Abdullah Dıjlan Aydın

Personal information
- Date of birth: 16 June 2000 (age 25)
- Place of birth: Çınar, Turkey
- Height: 1.83 m (6 ft 0 in)
- Position: Midfielder

Team information
- Current team: İstanbulspor
- Number: 11

Youth career
- 2011–2014: Galatasaray
- 2014–2017: Beylerbeyi
- 2017–2019: İstanbulspor

Senior career*
- Years: Team / Apps / (Gls)
- 2019–: İstanbulspor / 55 / (3)
- 2020–2021: → Karacabey Belediyespor (loan) / 25 / (2)
- 2021–2022: → Karacabey Belediyespor (loan) / 23 / (1)
- 2023: → Karacabey Belediyespor (loan) / 12 / (1)
- 2023–2024: → Amedspor (loan) / 25 / (1)

= Abdullah Dıjlan Aydın =

Turkish footballer (born 2000)

Abdullah Dıjlan Aydın (born 16 June 2000) is a Turkish professional footballer who plays as a midfielder for TFF 1. Lig club İstanbulspor.

==Career==
Aydın is a youth product of Galatasaray, Beylerbeyi, and İstanbulspor.
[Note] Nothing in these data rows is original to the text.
Lemma strays_limit owner slot c t ns w : NoDup (map strayAddr (List.filter asked ns)) →
  wlp (forM ns (Admin.migrateStray owner slot)) (λ _ w',
    (size (keysAt w c t) ≤ size (keysAt w' c t) +
       if decide (c ∈ map strayAddr (List.filter asked ns) ∧ slot = t) then 1000 else 0)%nat) w.
Proof.
  revert w. induction ns as [|n ns IH]; intros w Hnd; cbn [forM List.filter] in *; [wlp_step; lia|].
  wlp_step. eapply wlp_mono; [apply (migrateStray_limit _ _ _ c t)|]. intros [] w1 H1.
  assert (NoDup (map strayAddr (List.filter asked ns))) as Hnd' by (destruct (asked n); [by apply NoDup_cons in Hnd as [_ ?]|done]).
  eapply wlp_mono; [by apply IH|]. intros [] w2 H2. destruct (asked n) eqn:Ea.
  - apply NoDup_cons in Hnd as [Hn _]. cbn [map]. destruct (decide (slot = t)) as [->|Hst].
    2: { rewrite !decide_False in * by tauto. lia. }
    destruct (decide (strayAddr n = c)) as [<-|Hne].
    + rewrite (decide_False (P := strayAddr n ∈ _ ∧ _)) in H2 by tauto. rewrite decide_True in H1 by done.
      rewrite decide_True by (split; [left|done]). lia.
    + rewrite (decide_False (P := _ ∧ strayAddr n = c ∧ _)) in H1 by tauto.
      destruct (decide (c ∈ map strayAddr (List.filter asked ns) ∧ t = t)) as [[? _]|]; [|lia].
      rewrite decide_True by (split; [by right|done]). lia.
  - rewrite (decide_False (P := false = true ∧ _)) in H1 by (by intros [? _]). lia.
Qed.

Lemma repairEach_limit open repaired c t w : NoDup open → NoDup (map strayAddr (List.filter asked nodes)) →
  wlp (Admin.repairEach nodes open repaired) (λ _ w',
    (size (keysAt w c t) ≤ size (keysAt w' c t) + if decide (t ∈ open) then 1000 else 0)%nat) w.
Proof.
  intros Ho Hnd. revert repaired w. induction open as [|slot open IH]; intros repaired w; cbn [Admin.repairEach]; [wlp_step; lia|].
  apply NoDup_cons in Ho as [Hslot Ho]. specialize (IH Ho).
  assert (∀ w0, wlp (Admin.repairEach nodes open repaired) (λ _ w',
    (size (keysAt w0 c t) ≤ size (keysAt w' c t) + if decide (t ∈ slot :: open) then 1000 else 0)%nat) w0) as Hskip.
  { intros w0. eapply wlp_mono; [apply IH|]. intros [m e] w' H'. destruct (decide (t ∈ open)); [rewrite decide_True by (by right)|]; lia. }
  destruct (ownerOf nodes slot) as [owner|]; [|apply Hskip]. destruct (String.eqb (nIP owner) ""); [apply Hskip|].
  wlp_step. eapply wlp_mono; [by apply (strays_limit owner slot c t)|]. intros [] w1 H1.
  wlp_step. eapply (wlp_mono _ (λ _ w', keysAt w' = keysAt w1)).
  - apply (wlp_forM _ _ (λ w', keysAt w' = keysAt w1)); [done|]. intros n _ w2 H2.
    eapply wlp_mono; [apply finalizeSlot_keys|]. intros [] w3 H3. congruence.
  - intros [] w2 H2. eapply wlp_mono; [apply IH|]. intros [m e] w3 H3. rewrite H2 in H3. destruct (decide (slot = t)) as [->|Hne].
    + rewrite (decide_False (P := t ∈ open)) in H3 by done. rewrite decide_True by left. case_decide; lia.
    + rewrite decide_False in H1 by tauto. destruct (decide (t ∈ open)); [rewrite decide_True by (by right)|]; lia.
Qed.
End Limit.

(** *** The repair returns *)

Section RepairReturns.
Context {W : Type} `{!Redis W} `{!AnsweringRedis W} `{!AnsweringRepair W}.

Lemma wp_returns {A} (m : M W A) w : (∃ x, m w = Some x) → wp m (λ _ _, True) w.
Proof. intros [[x w'] E]. by exists x, w'. Qed.

Lemma repairEach_returns nodes open repaired w : ∃ x, Admin.repairEach nodes open repaired w = Some x.
Proof.
  cut (wp (Admin.repairEach nodes open repaired) (λ _ _, True) w); [intros (? & ? & ? & _); eauto|].
  revert repaired w. induction open as [|slot open IH]; intros repaired w; simpl; [by apply wp_ret|].
  destruct (ownerOf nodes slot) as [owner|]; [|apply IH]. destruct (String.eqb _ _); [apply IH|]. apply wp_bind.
  eapply wp_mono; [apply (wp_forM _ _ (λ _, True)); [done|]|].
  { intros n _ w1 _. unfold Admin.migrateStray. destruct (_ || _ || _); [by apply wp_ret|]. apply wp_bind.
    eapply wp_mono; [apply wp_returns, getKeys_returns|]. intros r w2 _. apply wp_forM; [done|]. intros k _ w3 _.
    apply wp_bind. eapply wp_mono; [apply wp_returns, migrateKey_returns|]. intros r' w4 _. by apply wp_ret. }
  intros [] w1 _. apply wp_bind. eapply wp_mono; [apply (wp_forM _ _ (λ _, True)); [done|]|].
  { intros n _ w2 _. unfold Admin.finalizeSlot. destruct (negb _); [by apply wp_ret|]. apply wp_bind.
    eapply wp_mono; [apply wp_returns, setSlot_returns|]. intros r w3 _. apply wp_bind.
    eapply wp_mono; [apply wp_returns, setSlot_returns|]. intros r' w4 _. by apply wp_ret. }
  intros [] w2 _. apply IH.
Qed.
End RepairReturns.

(** C23: repairing open slots keeps every key: each key of a slot that was on
    some server is on some server after it, ownership is only ever asserted for
    the node that the seed reports as the slot's owner, and an error is
    reported only when the seed cannot be asked, with nothing done. *)
Theorem repair_keeps_keys {W : Type} `{!Redis W} `{!DataPlane W} (seed : Endpoint) (w w' : W) (n : Z) (err : option error) :
  RepairPlane W →
  Admin.RepairSlots seed w = Some ((n, err), w') →
  (∀ c t x, x ∈ keysAt w c t → ∃ c', x ∈ keysAt w' c' t) ∧
  match err with
  | Some e => n = 0 ∧ clusterNodes (Addr seed) w = Some (Err e, w')
  | None => 0 ≤ n ∧ ∃ raw w0, clusterNodes (Addr seed) w = Some (Ok raw, w0) ∧
      ∀ c s, ownerAt w' c s = ownerAt w c s ∨
        ∃ owner, ownerOf (parseNodes raw) s = Some owner ∧ ownerAt w' c s = nID owner
  end.
Proof.
  intros HR. unfold Admin.RepairSlots, bind at 1.
  destruct (clusterNodes (Addr seed) w) as [[[raw|e] w0]|] eqn:En; [| |done].
  2: { intros [= <- <- <-]. apply clusterNodes_keeps in En as [-> _]. eauto. }
  intros E. pose proof (clusterNodes_keeps _ _ _ _ En) as [Hk0 Ho0].
  cut (wlp (open <- Admin.collectOpenSlots (parseNodes raw) ;;
      if Nat.eqb (size open) 0 then ret (0, None)
      else order <- slotRange open ;; Admin.repairEach (parseNodes raw) order 0)
    (λ '(n, err) w', repairing (parseNodes raw) w0 w' ∧ err = None ∧ 0 ≤ n) w0).
  { intros H. destruct (H _ _ E) as ([HK HO] & -> & Hn). rewrite Hk0 in HK. rewrite Ho0 in HO. eauto 10. }
  wlp_step. eapply wlp_mono; [apply collect_keeps|]. intros open w1 [Hk1 Ho1].
  assert (repairing (parseNodes raw) w0 w1) by (by apply repairing_same).
  wlp_step; [by wlp_step|]. wlp_step. intros order w2 [-> _]%slotRange_keeps.
  eapply wlp_mono; [apply repairEach_repairs|]. intros [m err'] w3 (H3 & -> & ->).
  split; [by eapply repairing_trans|]. split; [done|lia].
Qed.
(* ===== verification/LiveScaling.v ===== *)
(** * Scaling on live servers

    The production [Admin] on healthy servers is a [SlotMover]: its ledger is
    how many slots the represented keyspace gives to each node.  So what
    [SlotMover] proves of filling and draining a shard holds of the operator and
    Valkey together, and no key is lost on the way. *)

From S2P Require Import Prelude GoStrings Cluster Slots ClusterNodes API ResourceBuilders Platform Controller Reconcile.
From S2P Require Import ResourceProofs TestBed StatusProofs SlotMover GoRedis RedisBed GoRedisProofs KeySpace.
Local Open Scope string_scope.
Local Open Scope list_scope.
Local Open Scope Z_scope.

(** ** Counting a hand-over *)

Lemma held_perm ks ks' id id' S : NoDup S → (∀ s, s ∈ S → s ∉ ownedSlots ks' id') →
  (∀ s, s ∈ ownedSlots ks id ↔ s ∈ S ∨ s ∈ ownedSlots ks' id') → held ks id = Z.of_nat (length S) + held ks' id'.
Proof.
  intros Hnd Hdis Hin. unfold held. rewrite <- Nat2Z.inj_add, <- length_app. f_equal.
  apply Permutation_length, NoDup_Permutation; [apply NoDup_ownedSlots| |].
  - apply NoDup_app. split; [done|]. split; [done|apply NoDup_ownedSlots].
  - intros s. rewrite elem_of_app. apply Hin.
Qed.

Lemma elem_of_give to S ks id s : s ∈ ownedSlots (give to S ks) id ↔
  0 ≤ s < TotalSlots ∧ ((s ∈ S ∧ to = id) ∨ (s ∉ S ∧ owner ks s = id)).
Proof.
  rewrite elem_of_ownedSlots. simpl. destruct (decide (s ∈ S)).
  - rewrite bool_decide_eq_true_2 by done. naive_solver.
  - rewrite bool_decide_eq_false_2 by done. naive_solver.
Qed.
Lemma classify_spec (self : BuildEnv.t) (line : ustr) :
  (BuildEnv.classify self line).2 = Ok tt
  ∧ BuildEnv.failed_targets (BuildEnv.classify self line).1
    = (BuildEnv.failed_targets self
       ++ if UStr.contains failed_marker line
          then match BuildEnv.failed_name line with
               | Ok n => [n]
               | Raise _ => []
               end
          else [])%list
  ∧ BuildEnv.success_targets (BuildEnv.classify self line).1
    = (BuildEnv.success_targets self
       ++ if UStr.contains success_marker line
          then match BuildEnv.success_name line with
               | Ok n => [n]
               | Raise _ => []
               end
          else [])%list
  ∧ BuildEnv.build_vars_path (BuildEnv.classify self line).1
    = BuildEnv.build_vars_path self.
Proof.
  unfold BuildEnv.classify.
  destruct (UStr.contains failed_marker line) eqn:Hf;
    destruct (UStr.contains success_marker line) eqn:Hs.
  - destruct (failed_name_ok line Hf) as [n ->].
    by destruct (success_name_ok line Hs) as [n' ->].
  - destruct (failed_name_ok line Hf) as [n ->]. cbn. by rewrite app_nil_r.
  - destruct (success_name_ok line Hs) as [n' ->]. cbn. by rewrite app_nil_r.
  - cbn. by rewrite !app_nil_r.
Qed.

Lemma handle_decoded (self : BuildEnv.t) (b : string) :
  decodable b ->
  (BuildEnv.handle_make_output self (Bytes b)).2 = Ok tt
  ∧ BuildEnv.failed_targets (BuildEnv.handle_make_output self (Bytes b)).1
    = (BuildEnv.failed_targets self ++ failed_of b)%list
  ∧ BuildEnv.success_targets (BuildEnv.handle_make_output self (Bytes b)).1
    = (BuildEnv.success_targets self ++ success_of b)%list
  ∧ BuildEnv.build_vars_path (BuildEnv.handle_make_output self (Bytes b)).1
    = BuildEnv.build_vars_path self.
Proof.
  intros [line Hline]. unfold BuildEnv.handle_make_output, BuildEnv.decode_line,
    failed_of, success_of. rewrite Hline. apply classify_spec.
Qed.

Lemma handle_undecodable (self : BuildEnv.t) (b : string) :
  ~ decodable b ->
  BuildEnv.handle_make_output self (Bytes b) = (self, Raise UnicodeDecodeError).
Proof.
  intros Hb. unfold BuildEnv.handle_make_output, BuildEnv.decode_line.
  destruct (UStr.decode b) as [line|] eqn:E; [|done].
  destruct Hb. by exists line.
Qed.

Lemma decodable_dec (b : string) : decodable b ∨ ~ decodable b.
Proof.
  unfold decodable. destruct (UStr.decode b); [left; by eexists|right].
  by intros [? ?].
Qed.

(** Lines that all decode are all taken, and each adds its names. *)
Lemma handle_lines_decodable (lines : list string) :
  forall self, Forall decodable lines ->
  (BuildEnv.handle_lines self lines).2 = Ok tt
  ∧ BuildEnv.failed_targets (BuildEnv.handle_lines self lines).1
    = (BuildEnv.failed_targets self ++ flat_map failed_of lines)%list
  ∧ BuildEnv.success_targets (BuildEnv.handle_lines self lines).1
    = (BuildEnv.success_targets self ++ flat_map success_of lines)%list.
Proof.
  induction lines as [|b lines IH]; intros self Hall.
  - cbn. by rewrite !app_nil_r.
  - apply Forall_cons in Hall as [Hb Hall].
    destruct (handle_decoded self b Hb) as (H1 & H2 & H3 & _).
    cbn [BuildEnv.handle_lines flat_map].
    destruct (BuildEnv.handle_make_output self (Bytes b)) as [self1 [[]|e]];
      [|discriminate H1].
    cbn [fst] in H2, H3. destruct (IH self1 Hall) as (I1 & I2 & I3).
    by rewrite I1, I2, I3, H2, H3, !app_assoc.
Qed.

(** The first line that does not decode ends the calls of the handler. *)
Lemma handle_lines_undecodable (lines : list string) :
  forall self, ~ Forall decodable lines ->
  (BuildEnv.handle_lines self lines).2 = Raise UnicodeDecodeError.
Proof.
  induction lines as [|b lines IH]; intros self Hall.
  - destruct Hall. constructor.
  - cbn [BuildEnv.handle_lines]. destruct (decodable_dec b) as [Hb|Hb].
    + destruct (handle_decoded self b Hb) as (H1 & _).
      destruct (BuildEnv.handle_make_output self (Bytes b)) as [self1 [[]|e]];
        [|discriminate H1].
      apply IH. intros H. apply Hall. by constructor.
    + by rewrite handle_undecodable.
Qed.

(** The lists of targets only grow, and the path of the variable file
    stays, whatever the lines. *)
Lemma handle_lines_grows (lines : list string) :
  forall self,
  (exists l1 l2,
     BuildEnv.failed_targets (BuildEnv.handle_lines self lines).1
     = (BuildEnv.failed_targets self ++ l1)%list
     ∧ BuildEnv.success_targets (BuildEnv.handle_lines self lines).1
       = (BuildEnv.success_targets self ++ l2)%list)
  ∧ BuildEnv.build_vars_path (BuildEnv.handle_lines self lines).1
    = BuildEnv.build_vars_path self.
Proof.
  induction lines as [|b lines IH]; intros self.
  - split; [|done]. exists [], []. cbn. by rewrite !app_nil_r.
  - cbn [BuildEnv.handle_lines]. destruct (decodable_dec b) as [Hb|Hb].
    + destruct (handle_decoded self b Hb) as (H1 & H2 & H3 & H4).
      destruct (BuildEnv.handle_make_output self (Bytes b)) as [self1 [[]|e]];
        [|discriminate H1].
      cbn [fst] in H2, H3, H4. destruct (IH self1) as [(l1 & l2 & I1 & I2) I3].
      split; [|by rewrite I3].
      exists (failed_of b ++ l1)%list, (success_of b ++ l2)%list.
      by rewrite I1, I2, H2, H3, !app_assoc.
    + rewrite handle_undecodable by done. split; [|done].
      exists [], []. cbn. by rewrite !app_nil_r.
Qed.

Lemma handle_lines_path (lines : list string) (self : BuildEnv.t) :
  BuildEnv.build_vars_path (BuildEnv.handle_lines self lines).1
  = BuildEnv.build_vars_path self.
Proof. apply handle_lines_grows. Qed.

Lemma all_decodable_dec (lines : list string) :
  Forall decodable lines ∨ ~ Forall decodable lines.
Proof.
  induction lines as [|b lines IH]; [left; constructor|].
  destruct (decodable_dec b) as [Hb|Hb]; [|right; by intros [? _]%Forall_cons].
  destruct IH as [IH|IH]; [left; by constructor|right].
  by intros [_ ?]%Forall_cons.
Qed.

Lemma handle_lines_result (lines : list string) (self : BuildEnv.t) :
  (BuildEnv.handle_lines self lines).2 = Ok tt
  ∨ (BuildEnv.handle_lines self lines).2 = Raise UnicodeDecodeError.
Proof.
  destruct (all_decodable_dec lines) as [Hd|Hd].
  - left. by apply handle_lines_decodable.
  - right. by apply handle_lines_undecodable.
Qed.

Lemma make_result (w : World) (self : BuildEnv.t) (exec : Execution) (b : bool) :
  (BuildEnv.make w self exec).2 = Ok b ->
  b = match BuildEnv.failed_targets (BuildEnv.make w self exec).1.2 with
      | [] => true
      | _ => false
      end.
Proof.
  unfold BuildEnv.make. destruct exec as [lines rc|lines]; [|discriminate].
  destruct (BuildEnv.handle_lines self lines) as [self1 [[]|e]]; simpl;
    try discriminate.
  destruct (BuildEnv._post_make _ self1) as [w4 [[]|e]]; simpl; [|discriminate].
  by intros [= <-].
Qed.

Lemma unlink_all_result (w : World) (l : list Path) :
  (BuildEnv.unlink_all w l).2 = Ok tt
  ∨ exists p, (BuildEnv.unlink_all w l).2 = Raise (FileNotFoundError p).
Proof.
  revert w. induction l as [|p l IH]; intros w; [by left|].
  simpl. unfold BuildEnv.unlink. destruct (BuildEnv.exists_ w p).
  - apply IH.
  - right. by exists p.
Qed.

(** The markers are matched as written: a line in lower case is not a
    failure line. *)
Example lowercase_marker_ignored :
  BuildEnv.handle_make_output sample_self (Bytes "failed to create HELLO.PGM!")
  = (sample_self, Ok tt).
Proof. vm_compute. reflexivity. Qed.

(** [split()] cuts at the no-break space U+00A0 (bytes 0xC2 0xA0) too: of a
    name with one inside, the part after it is recorded. *)
Example no_break_space_splits :
  failed_of ("Failed to create A" ++ String (ascii_of_nat 194)
               (String (ascii_of_nat 160) "B!"))
  = [UStr.of_string "B"].
Proof. vm_compute. reflexivity. Qed.

(** A byte that is no UTF-8 makes the handler raise. *)
Example undecodable_line_raises :
  BuildEnv.handle_make_output sample_self
    (Bytes ("Failed to create " ++ String (ascii_of_nat 255) "!"))
  = (sample_self, Raise UnicodeDecodeError).
Proof. vm_compute. reflexivity. Qed.

End Classification.

(** ** Construction and life cycle *)

Section Lifecycle.

Variable ext : Externals.

Lemma lookup_srcs_missing (target_maps : gmap string string) (srcs : list string) :
  (exists src, src ∈ srcs ∧ target_maps !! src = None) ->
  exists src, BuildEnv.lookup_srcs target_maps srcs = Raise (KeyError src)
    ∧ src ∈ srcs ∧ target_maps !! src = None.
Proof.
  induction srcs as [|s srcs IH]; intros (src & Hin & Hnone).
  - by apply elem_of_nil in Hin.
  - simpl. destruct (target_maps !! s) as [t|] eqn:Hs.
    + apply elem_of_cons in Hin as [->|Hin]; [congruence|].
      destruct IH as (src' & -> & Hin' & Hnone'); [by exists src|].
      exists src'. split; [done|]. split; [by right|done].
    + exists s. split; [done|]. split; [left|done].
Qed.

Lemma choose_targets_missing (target_maps : gmap string string)
    (srcs : list string) :
  (exists src, src ∈ srcs ∧ target_maps !! src = None) ->
  exists src, BuildEnv.choose_targets target_maps [] srcs = Raise (KeyError src)
    ∧ src ∈ srcs ∧ target_maps !! src = None.
Proof.
  intros H. destruct (lookup_srcs_missing _ _ H) as (src & Hl & Hin & Hnone).
  exists src. split; [|done]. unfold BuildEnv.choose_targets.
  destruct srcs; [by apply elem_of_nil in Hin|done].
Qed.

Lemma unlink_commands (w : World) (p : Path) :
  commands (BuildEnv.unlink w p).1 = commands w.
Proof. unfold BuildEnv.unlink. by destruct (BuildEnv.exists_ w p). Qed.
He signed his first professional contract with İstanbulspor in 2019 where he was assigned to their reserves. He joined Karacabey Belediyespor on 2 consecutive loans from 2020 to 2022 in the TFF Second League. Returning to İstanbulspor for the 2022–23 season as they were newly promoted to the Süper Lig, he made his debut with them in a 1–0 league win over Alanyaspor on 27 August 2022.

On 20 January 2023, Aydın returned to Karacabey Belediyespor for his third loan.

On 13 November 2025, Aydın was banned from playing for 45 days for his involvement in the 2025 Turkish football betting scandal.